As Irish employment numbers continue to rise and economic recovery continues to take hold, the issue of health and wellbeing in the workplace is increasingly in focus.
Employers of all sizes seeking to attract and particularly retain talent are working to create environments in which employee welfare is prioritised and health and wellbeing is openly encouraged and supported.
Not only does this create a positive atmosphere, it boosts productivity, reduces recruitment costs for businesses and helps position the company as an employer of choice.
This year the Pfizer Health Index 2017, which is a nationally representative study on health and wellbeing, demonstrates that although there are high incidences of health conditions in Ireland with significant levels of cardiovascular disease, chronic pain and diabetes for example, as a nation, we generally tend to rate our health as very good to excellent.
This year, the study also focuses particularly on workplace health and wellbeing, and in this sense, the same positive trends are apparent. 80% of Irish employees tend to rate their work-life balance as very good or better, 88% of people find the content their job interesting, and 92% of those surveyed rated their relationships with colleagues as good to excellent.
These findings marry with the latest Eurobarometer figures that demonstrate 80% of Irish workers view their working conditions as good and 88% are likely to discuss work-related problems with colleagues.
The soundings are therefore positive. However, while positive, this optimistic worker outlook belies the fact that almost 3 in 10 workers have a health condition — such as high cholesterol, high/low blood pressure, asthma, arthritis or chronic pain.
Nearly two-thirds describe their work as stressful to very stressful and three-quarters of workers have not discussed a health issue with their employers, fearing negative impact on their career prospects or indeed because of simple embarrassment.
Thus, while workers’ positive attitudes may not reveal the true extent of health issues and health condition incidence amongst Irish employees, there are clear issues to be addressed.
In fact, the Economic and Social Research Institute (ESRI) estimates that musculoskeletal disorders (MSD) and stress, anxiety and depression (SAD) are the most common workplace health issues in Ireland.
The Institute’s research found that over the period 2002 to 2013, these two types of illnesses accounted for 68% of work-related illness in Ireland.
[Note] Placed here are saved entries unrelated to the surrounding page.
(** * A shallow embedding of the baseline compiler

    The repository is a single-pass compiler from a small C-like language
    to 32-bit ARM assembly, written in Go.  It has three parts:

    - a parser-combinator kernel ([Source], [Parser], [Regexp], [Constant],
      [Or], [Many], [Bind], [And], [Map], [Maybe], [ParseStringToCompletion]);
    - the grammar built on it ([token], [infix], [getComparisonParser],
      [getStatementParser], [parser]);
    - the syntax tree with its two methods [Emit] and [Equals].

    Two things the code relies on lie outside the repository and are
    modelled alongside it: Go's regular expressions, as an interface
    ([RegexpLib]) with an instance for the patterns of the grammar ([RE2]),
    and the meaning of the emitted instructions ([ARM]).

    Go code can return, panic, or run forever; the three are kept apart by
    the type [outcome].  Loops whose bound is not structural ([Many], and
    the recursion of the grammar through the package variables
    [expression] and [statement]) carry a step bound; exhausting it is the
    outcome [Diverge]. *)

From Stdlib Require Import ZArith String Ascii List Lia.
From Stdlib Require Import DecimalString DecimalZ DecimalPos.
From stdpp Require Import base gmap strings list.

Set Warnings "-register-all".

Open Scope string_scope.
Open Scope Z_scope.

(** ** Outcomes of a Go call *)

Inductive outcome (A : Type) : Type :=
| Done (a : A)            (* the call returns [a] *)
| Panic (msg : string)    (* the call panics *)
| Diverge.                (* the step bound was exhausted *)
Arguments Done {A} a.
Arguments Panic {A} msg.
Arguments Diverge {A}.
MSD accounted for 50% and SAD for 18%.
In addition, the European Agency for Safety and Health at Work estimates that around half of European workers consider stress to be common in their workplace, and it contributes to around half of all lost working days. Beyond the workplace, worker health and wellbeing has a wider national economic and social impact.
Although it is challenging to specifically quantify the costs, the figures on disease-specific expenditure help to paint a picture. For example, incidence of cardiovascular disease is estimated as equating to 6% of the national health spend and rheumatoid arthritis costs approximately €1.6bn per annum. Thus the knock-on economic impact of ensuring occupational health and safety at work, where around two million of Irish people spend the majority of our time, is clear.
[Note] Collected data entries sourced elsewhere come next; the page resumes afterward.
(** C5: when the fetch, the decoding or the caption call of a candidate
    fails with an [Exception], the iteration ends normally, [captions] is
    as before, the failure is printed, and the loop goes on with the next
    element; and an [Exception] that does leave the loop is never one of
    these failures: it is the [IndexError] raised by the extraction of some
    element. *)
Theorem C5_stage_failures_absorbed {World : Type} (env : Env World) page :
  (forall idx (el : gmap string string) rest (st : St World) u e w',
     candidate page el = Ok (Some u) ->
     stage_fails env u (world st) e w' ->
     is_Exception e = true ->
     let st' := {| world := w'; captions := captions st;
                   log := log st ++ [EvGet u; EvPrintError idx e] |} in
     body env page idx el st = (Ok Next, st') /\
     loop env page idx (el :: rest) st = loop env page (S idx) rest st') /\
  (forall idx els (st st1 : St World) e,
     loop env page idx els st = (Raise e, st1) ->
     is_Exception e = true ->
     e = IndexError /\ exists el, el ∈ els /\ extract el = Raise IndexError).
Proof.
  split.
  - intros idx el rest st u e w' Hc Hf He st'.
    pose proof (body_absorbs env page idx el st u e w' Hc Hf He) as Hb.
    split; [exact Hb|]. rewrite loop_cons, Hb. reflexivity.
  - intros idx els st st1 e Hl He.
    destruct (loop_raise env page els idx st st1 e Hl He) as (el & Hin & Hex).
    destruct (extract_raise el e Hex) as [-> _]. eauto.
Qed.

(** C6: a candidate whose image decodes to a width and a height with a
    product below 200 adds nothing to [captions]: the iteration ends after
    the request and the decoding, nothing is printed, and the loop goes on
    with the next element. *)
Theorem C6_small_image_discarded {World : Type} (env : Env World) page idx
    (el : gmap string string) rest (st : St World) u r w1 img w2 :
  candidate page el = Ok (Some u) ->
  requests_get env u (Some 10%Z) (world st) = (Ok r, w1) ->
  Image_open env (content r) w1 = (Ok img, w2) ->
  (fst (size img) * snd (size img) < 200)%Z ->
  let st' := {| world := w2; captions := captions st; log := log st ++ [EvGet u] |} in
  body env page idx el st = (Ok Next, st') /\
  loop env page idx (el :: rest) st = loop env page (S idx) rest st'.
Proof.
  intros Hc Hget Hopen Hsmall st'.
  apply Z.ltb_lt in Hsmall.
  assert (Hb : body env page idx el st = (Ok Next, st')).
  { rewrite (body_try env _ _ _ _ _ Hc). unfold try_except.
    rewrite (attempt_small env u st r w1 img w2 Hget Hopen Hsmall). reflexivity. }
  split; [exact Hb|]. rewrite loop_cons, Hb. reflexivity.
Qed.

(** C7: the entries the loop adds to [captions] are added at the end, and
    their addresses, read in the order of [captions], form a subsequence of
    the resolved references of the elements read in document order; so it
    is for the [captions] of a whole run, over the elements found on the
    page. *)
Theorem C7_insertion_order {World : Type} (env : Env World) page :
  (forall idx els (st : St World),
     exists new,
       captions (snd (loop env page idx els st)) = captions st ++ new /\
       map url new `sublist_of` resolved_refs page els) /\
  (forall w,
     exists els,
       (els = [] \/
        exists resp w1, requests_get env page None w = (Ok resp, w1) /\
                        els = find_all_img env (text resp)) /\
       map url (captions (snd (pipeline env page (init w))))
         `sublist_of` resolved_refs page els).
Proof.
  assert (Hloop : forall idx els (st : St World),
     exists new,
       captions (snd (loop env page idx els st)) = captions st ++ new /\
       map url new `sublist_of` resolved_refs page els).
  { intros idx els st.
    destruct (loop env page idx els st) as [r st1] eqn:Hl.
    destruct (loop_inv env _ _ _ _ _ _ Hl) as (new & evs & Hc & _ & Hs & Hp).
    exists new. split; [exact Hc|].
    destruct Hp as [k ->]. apply sublist_inserts_r, Hs. }
  split; [exact Hloop|].
  intros w. destruct (requests_get env page None w) as [[resp|e] w1] eqn:H.
  - exists (find_all_img env (text resp)). split; [right; eauto|].
    rewrite (pipeline_page_ok env _ _ _ _ H).
    destruct (Hloop 1%nat (find_all_img env (text resp))
                {| world := w1; captions := [];
                   log := [EvPrintFound (length (find_all_img env (text resp)))] |})
      as (new & -> & Hs).
    exact Hs.
  - exists []. split; [left; reflexivity|].
    rewrite (pipeline_page_failure env _ _ _ _ H). reflexivity.
Qed.

(** C8, at the failing input [<img srcset="">]: the element yields no
    reference, and instead of being passed over it raises [IndexError],
    which ends the loop whatever the state and whatever follows. *)
Theorem C8_empty_srcset_raises {World : Type} (env : Env World) page idx rest
    (st : St World) :
  extract img_empty_srcset = Raise IndexError /\
  loop env page idx (img_empty_srcset :: rest) st = (Raise IndexError, st).
Proof.
  split; [reflexivity | apply loop_empty_srcset].
Qed.

(** C9, at the failing input: the page request succeeds, the page holds
    [<img srcset="">], and [url_caption] ends with an [IndexError]: the
    page request is not the only place from which a failure reaches the
    caller. *)
Theorem C9_second_propagation_point :
  let form : gmap string string := {[ "url_addr" := "https://site.com" ]} in
  fst (requests_get (demo_env [img_empty_srcset]) "https://site.com" None 0%nat)
    = Ok {| content := "https://site.com"; text := "https://site.com" |} /\
  url_caption (demo_env [img_empty_srcset]) POST form 0%nat
    = (Raise IndexError, {| world := 1%nat; captions := []; log := [EvPrintFound 1] |}).
Proof.
  split; vm_compute; reflexivity.
Qed.

(** C10: a reference that starts with [http] and does not contain [.svg]
    is let through unchanged, whatever follows the four letters and
    whatever the page is. *)
Theorem C10_http_prefix_accepted page raw :
  PyStr.startswith raw "http" = true ->
  PyStr.contains raw ".svg" = false ->
  PyStr.startswith raw "/" = false /\
  resolve page raw = Some raw.
Proof.
  intros Hhttp Hsvg. split; [apply http_not_slash, Hhttp | apply resolve_http; assumption].
Qed.

(** * The claims at concrete inputs *)

Lemma C2_witness :
  requests_get (demo_env markup3) "https://site.com" None 0%nat
    = (Ok {| content := "https://site.com"; text := "https://site.com" |}, 1%nat) /\
  find_all_img (demo_env markup3) "https://site.com" = markup3 /\
  (map (candidate "https://site.com") markup3 =
     [Ok (Some "https://site.com/a.jpg"); Ok None; Ok (Some "https://cdn/c.jpg")] /\
   resolved_refs "https://site.com" markup3
     = ["https://site.com/a.jpg"; "https://cdn/c.jpg"] /\
   match pipeline (demo_env markup3) "https://site.com" (init 0%nat) with
   | (Ok _, st) => gets (log st) = ["https://site.com/a.jpg"; "https://cdn/c.jpg"]
   | (Raise e, st) =>
       is_Exception e = false /\
       (gets (log st) = ["https://site.com/a.jpg"] \/
        gets (log st) = ["https://site.com/a.jpg"; "https://cdn/c.jpg"])
   end /\
   gets (log (snd (pipeline (demo_env markup3) "https://site.com" (init 0%nat))))
     `prefix_of` ["https://site.com/a.jpg"; "https://cdn/c.jpg"] /\
   "http://x/b.svg" ∉ gets (log (snd (pipeline (demo_env markup3) "https://site.com" (init 0%nat))))).
Proof.
  split; [(vm_compute; reflexivity)|]. split; [(vm_compute; reflexivity)|].
  apply (C2_end_to_end (demo_env markup3) 0%nat
           {| content := "https://site.com"; text := "https://site.com" |} 1%nat);
    (vm_compute; reflexivity).
Defined.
The World Health Organisation (WHO) defines a healthy workplace one in which workers and managers collaborate to use a continual improvement process to protect and promote the health, safety and wellbeing of all workers.
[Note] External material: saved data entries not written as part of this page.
(** ** Concrete runs *)




Lemma fallback_deterministic_witness :
  (80 < 85)%Q /\ @severity_of 85 = "high".
Proof.
  split; [reflexivity |].
  destruct (fallback_deterministic str_simple [] timed_out
              "2024-01-01T12:00:00" "warning" "CPU" 85 None None)
    as (_ & _ & (Hhigh & _ & _) & _).
  apply Hhigh. reflexivity.
Defined.

(** The first successful call on a fresh object appends its record. *)
Lemma history_appended_on_success_only_witness :
  enhance_alert_call str_simple (cpu_alert (replying (JObj odd_reply)))
    (AIService_init true) =
  Ok ({| client := true;
         alert_history :=
           [history_record "2024-01-01T12:00:00" "CPU" 85 odd_reply] |},
      odd_reply).
Proof.
  destruct (history_appended_on_success_only str_simple true []
              (cpu_alert (replying (JObj odd_reply))) [])
    as (_ & Hok & _ & _).
  apply (Hok odd_reply); reflexivity.
Defined.

(** C6 as stated fails: a reply with severity "catastrophic" is stored in
    the alert log, counted under that label and kept in the history. *)
Lemma severity_outside_tiers_stored :
  let s := add_log_call str_simple (cpu_warning (replying (JObj odd_reply)))
             (app_init (Some (AIService_init true))) in
  map severity (ai_alerts_store s) = [JStr "catastrophic"] /\
  PROM_AI_ALERTS s !! "catastrophic" = Some 1 /\
  (map ar_severity <$> (alert_history <$> ai_service s)) =
    Some [JStr "catastrophic"] /\
  JStr "catastrophic" <> JStr "low" /\ JStr "catastrophic" <> JStr "medium" /\
  JStr "catastrophic" <> JStr "high".
Proof. vm_compute. repeat split; done. Qed.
The Pfizer Health Index 2017 shows that employers are focusing on this area with 73% of respondents agreeing their employers are committed to health and wellbeing and one in five respondents having taken part in a workplace health and wellness initiative in the past three months.
But, there is an appetite for more. Almost 90% of respondents said there is a need for greater emphasis on worker health and wellbeing, and that more needs to be done.
At a national level, it is positive to see Government prioritising workplace health, through development of the Healthy Workplace Framework, and the Healthy Ireland Network, of which Pfizer is a part..
Employee health and wellbeing is a topic that will continue to be increasingly relevant, as more and more people enter, remain in, and return to, the workplace in Ireland. At Pfizer, we are glad to add further insight on the topic through this, the 12th year of our research and to continue to support a national conversation on the health priorities of Irish people.
Paul Reid is managing director of Pfizer Healthcare Ireland.